However, for as rewarding as having crocosmias in your garden may be, growing them can be tricky. "If they aren't planted in well-drained soil, the roots of crocosmia plants can rot," explains Samantha "Foxx" Winship, founder of Mother's Finest Family Urban Farms. "Handle the bulbs carefully when planting and make sure to get them from a reputable nursery."

When to Plant Crocosmias

According to Winship, spring is the best time to plant crocosmias because the soil is warm and the danger of frost is gone. "If you're experiencing cooler temperatures in your area, delay planting until the soil has warmed up," she says. "They'll bloom for five to eight weeks from midsummer to late fall."

How and Where to Plant Them

For optimal growth and flower production, Mbofung-Curtis says to plant crocosmias in full sun. "In overly shady conditions, the plants might strain for light, which causes them to flap over," she explains. If you live in a hotter climate, Winship suggests planting them in partial shade, so they will still receive sun exposure without the soil drying out. "To ensure the best blooms, choose a spot sheltered from cold and drying winds," she says. She also says that crocosmias thrive in slightly acidic soils that are well-drained and rich in nutrients. "Adding a thick, dry, organic mulch around plants can help retain moisture in the soil during growth while providing protection and warmth for corms [a vertical underground stem that acts as a food storage structure] in the winter," she explains. If you're located in an area with a hot climate and dry soil or that receives a lot of rain, she recommends growing crocosmias on a flattened, raised bed to ensure proper drainage.

If you aren't planting your crocosmia corms with the pointed tip facing up, Mbofung-Curtis says you're doing it wrong. "Plant corms with the pointed tip upward, six to eight inches apart, to a depth of three to five inches," she says.
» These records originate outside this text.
(* ===== verification/Heap.v ===== *)
(** * The driver heap (src/kernel/core/heap.c)

    Page rounding, the aligned allocator on top of [malloc], and [Free] on a
    doubly linked list of chunk headers in the flat memory.  [malloc] itself is
    declared in memory.h and implemented elsewhere, so it is a parameter. *)
From S2P Require Import Prelude Memory.

Local Open Scope Z_scope.

(** ** Page rounding *)

Definition pageRoundUp (address : Z) : Z :=
  if negb (Z.land address 0xFFFFF000 =? address) then
    u32 (Z.land address 0xFFFFF000 + 0x1000)
  else address.

Definition pageRoundDown (address : Z) : Z := Z.land address 0xFFFFF000.

(** ** Chunk headers: [struct MemoryHeader], packed: next, prev, allocated, size *)

Definition sizeof_MemoryHeader : Z := 16.
Definition c_next (m : mem) (c : Z) : Z := load32 m c.
Definition c_prev (m : mem) (c : Z) : Z := load32 m (c + 4).
Definition c_allocated (m : mem) (c : Z) : Z := load32 m (c + 8).
Definition c_size (m : mem) (c : Z) : Z := load32 m (c + 12).

Definition set_next (m : mem) (c v : Z) : mem := store32 m c v.
Definition set_prev (m : mem) (c v : Z) : mem := store32 m (c + 4) v.
Definition set_allocated (m : mem) (c v : Z) : mem := store32 m (c + 8) v.
Definition set_size (m : mem) (c v : Z) : mem := store32 m (c + 12) v.

(** ** Free *)

(** [if (chunk->prev != 0 && !chunk->prev->allocated) { ... }] *)
Definition merge_prev (m : mem) (chunk : Z) : mem * Z :=
  if negb (c_prev m chunk =? 0) && (c_allocated m (c_prev m chunk) =? 0) then
    let m := set_next m (c_prev m chunk) (c_next m chunk) in
    let m := set_size m (c_prev m chunk)
               (u32 (c_size m (c_prev m chunk) + c_size m chunk + sizeof_MemoryHeader)) in
    let m := if negb (c_next m chunk =? 0)
             then set_prev m (c_next m chunk) (c_prev m chunk) else m in
    (m, c_prev m chunk)
  else (m, chunk).

(** [if (chunk->next != 0 && !chunk->next->allocated) { ... }] *)
Definition merge_next (m : mem) (chunk : Z) : mem :=
  if negb (c_next m chunk =? 0) && (c_allocated m (c_next m chunk) =? 0) then
    let m := set_size m chunk
               (u32 (c_size m chunk + c_size m (c_next m chunk) + sizeof_MemoryHeader)) in
    let m := set_next m chunk (c_next m (c_next m chunk)) in
    if negb (c_next m chunk =? 0) then set_prev m (c_next m chunk) chunk else m
  else m.

Definition Free (m : mem) (ptr : Z) : mem :=
  let chunk := u32 (ptr - sizeof_MemoryHeader) in
  let m := set_allocated m chunk 0 in
  let '(m, chunk) := merge_prev m chunk in
  merge_next m chunk.

(** ** The aligned allocator *)

(** [align_up(num, align)]: the sum is 64-bit, the mask 32-bit, the result is
    converted to a pointer. *)
Definition align_up (num align : Z) : Z :=
  u32 (Z.land (num + (align - 1)) (u32 (Z.lnot (align - 1)))).

Section aligned.
Context (malloc : mem -> Z -> mem * Z).

Definition alignedMalloc (m : mem) (size align : Z) : mem * Z :=
  if negb (Z.land align (u32 (align - 1)) =? 0) then (m, 0)
  else if negb (align =? 0) && negb (size =? 0) then
    let hdr_size := u32 (2 + (align - 1)) in
    let '(m, p) := malloc m (u32 (size + hdr_size)) in
    if negb (p =? 0) then
      let ptr := align_up (p + 2) align in
      (store16 m (ptr - 2) (u16 (ptr - p)), ptr)
    else (m, 0)
  else (m, 0).
End aligned.

Definition allignedFree (m : mem) (ptr : Z) : mem :=
  if ptr =? 0 then m
  else
    let offset := load16 m (ptr - 2) in
    Free m (u32 (ptr - offset)).

(** ** Abstract view: the list of chunks *)

Record chunk := Chunk { ch_addr : Z; ch_alloc : bool; ch_size : Z }.

Definition head_addr (l : list chunk) (nxt : Z) : Z :=
  match l with [] => nxt | c :: _ => ch_addr c end.
Definition last_addr (prv : Z) (l : list chunk) : Z :=
  match last l with Some c => ch_addr c | None => prv end.

(** [dll m prv l nxt]: the headers in memory from [l]'s first chunk on hold the
    chunks of [l], doubly linked, entered from [prv] and leaving to [nxt]. *)
Fixpoint dll (m : mem) (prv : Z) (l : list chunk) (nxt : Z) : Prop :=
  match l with
  | [] => True
  | c :: l =>
      c_next m (ch_addr c) = head_addr l nxt /\ c_prev m (ch_addr c) = prv /\
      c_allocated m (ch_addr c) = Z.b2z (ch_alloc c) /\
      c_size m (ch_addr c) = ch_size c /\ dll m (ch_addr c) l nxt
  end.

Definition chunks_apart (a b : Z) : Prop := a + 16 <= b \/ b + 16 <= a.

(** Headers do not overlap, and no header is at address 0 or at the very end. *)
Fixpoint separated (l : list chunk) : Prop :=
  match l with
  | [] => True
  | c :: l =>
      0 < ch_addr c < 4294967280 /\ Forall (fun d => chunks_apart (ch_addr c) (ch_addr d)) l /\
      separated l
  end.

(** The chunk list of a heap. *)
Definition heap_repr (m : mem) (l : list chunk) : Prop := dll m 0 l 0 /\ separated l.

Definition join (x y : chunk) : chunk :=
  Chunk (ch_addr x) (ch_alloc x) (u32 (ch_size x + ch_size y + 16)).

(** [Free] on the list: the chunk becomes free and is joined with a free
    neighbour on either side. *)
Definition join_next (x : chunk) (l : list chunk) : list chunk :=
  match l with
  | y :: l' => if ch_alloc y then x :: l else join x y :: l'
  | [] => [x]
  end.

(** [pre] is the part of the list before the chunk, nearest neighbour first. *)
Definition free_chunk (pre : list chunk) (c : chunk) (post : list chunk) : list chunk :=
  let c := Chunk (ch_addr c) false (ch_size c) in
  match pre with
  | p :: pre' =>
      if ch_alloc p then reverse pre ++ join_next c post
      else reverse pre' ++ join_next (join p c) post
  | [] => join_next c post
  end.

(** ** Frame and append lemmas *)

Ltac chunk_unfold :=
  unfold c_next, c_prev, c_allocated, c_size, set_next, set_prev, set_allocated, set_size in *.
Ltac chunk_simpl :=
  chunk_unfold;
  repeat first
    [ rewrite load32_store32_eq
    | rewrite load32_store32_ne by (unfold chunks_apart in *; lia) ].

(** Membership in a list built from [++] and [::]. *)
Ltac elem := rewrite ?elem_of_app, ?elem_of_cons; (tauto || set_solver).

Definition same_chunk (m m' : mem) (a : Z) : Prop :=
  c_next m' a = c_next m a /\ c_prev m' a = c_prev m a /\
  c_allocated m' a = c_allocated m a /\ c_size m' a = c_size m a.

Lemma dll_same m m' prv l nxt :
  (forall c, c ∈ l -> same_chunk m m' (ch_addr c)) -> dll m prv l nxt -> dll m' prv l nxt.
Proof.
  revert prv. induction l as [|c l IH]; intros prv Hs; cbn [dll]; [done|].
  intros (Hn & Hp & Ha & Hsz & Hl). destruct (Hs c) as (E1 & E2 & E3 & E4); [elem|].
  rewrite E1, E2, E3, E4. split_and!; try done. apply IH; [|done].
  intros d Hd. apply Hs. elem.
Qed.

Lemma head_addr_app l1 l2 nxt : head_addr (l1 ++ l2) nxt = head_addr l1 (head_addr l2 nxt).
Proof. by destruct l1. Qed.

Lemma last_addr_cons prv c l : last_addr prv (c :: l) = last_addr (ch_addr c) l.
Proof. unfold last_addr. rewrite last_cons. by destruct (last l). Qed.

Lemma dll_app m prv l1 l2 nxt :
  dll m prv (l1 ++ l2) nxt <->
  dll m prv l1 (head_addr l2 nxt) /\ dll m (last_addr prv l1) l2 nxt.
Proof.
  revert prv. induction l1 as [|c l1 IH]; intros prv; [cbn; tauto|].
  rewrite last_addr_cons. cbn [app dll]. rewrite IH, head_addr_app. tauto.
Qed.

Lemma separated_app l1 l2 :
  separated (l1 ++ l2) <->
  separated l1 /\ separated l2 /\
  (forall c d, c ∈ l1 -> d ∈ l2 -> chunks_apart (ch_addr c) (ch_addr d)).
Proof.
  induction l1 as [|c l1 IH]; cbn [app separated].
  { split; [intros; split_and!; [done|done|elem]|tauto]. }
  rewrite IH, Forall_app, !Forall_forall. split.
  - intros (? & [? ?] & ? & ? & Hx12). split_and!; try tauto.
    intros x d Hx Hd. apply elem_of_cons in Hx as [->|Hx]; [auto|by apply Hx12].
  - intros ((? & ? & ?) & ? & Hx12). split_and!; try tauto; try lia.
    + intros d Hd. apply Hx12; elem.
    + intros x d Hx Hd. apply Hx12; elem.
Qed.

(** The memory after [x] absorbed its successor [y]: four fields changed. *)
Record absorbed (m m' : mem) (x y : Z) : Prop := {
  ab_next : c_next m' x = c_next m y;
  ab_prev : c_prev m' x = c_prev m x;
  ab_alloc : c_allocated m' x = c_allocated m x;
  ab_size : c_size m' x = u32 (c_size m x + c_size m y + 16);
  ab_back : c_next m y <> 0 ->
    c_next m' (c_next m y) = c_next m (c_next m y) /\ c_prev m' (c_next m y) = u32 x /\
    c_allocated m' (c_next m y) = c_allocated m (c_next m y) /\
    c_size m' (c_next m y) = c_size m (c_next m y);
  ab_other : forall a, chunks_apart x a -> (c_next m y = 0 \/ chunks_apart (c_next m y) a) ->
    same_chunk m m' a
}.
When planting in groups, she suggests increasing the distance between groups of corms to 18 to 24 inches to ensure they receive adequate airflow and light.

How to Care for Crocosmia Plants

Moist soil is key to growing a healthy Ccocosmia, which is why Mbofung-Curtis says you should water the plants once a week. "Remember, croocosmias do not grow well in water-logged soils," she says. "Water them weekly and early in the morning when the top of the soil feels dry."

A little maintenance goes a long way when cultivating crocosmia plants in your garden. "Prune spent blooms by cutting their inflorescences back to encourage new blooms," Mbofung-Curtis says. However, she advises not to prune the leaves of the plant after the flowers have bloomed, because they can photosynthesize and help your bulbs grow stronger next summer.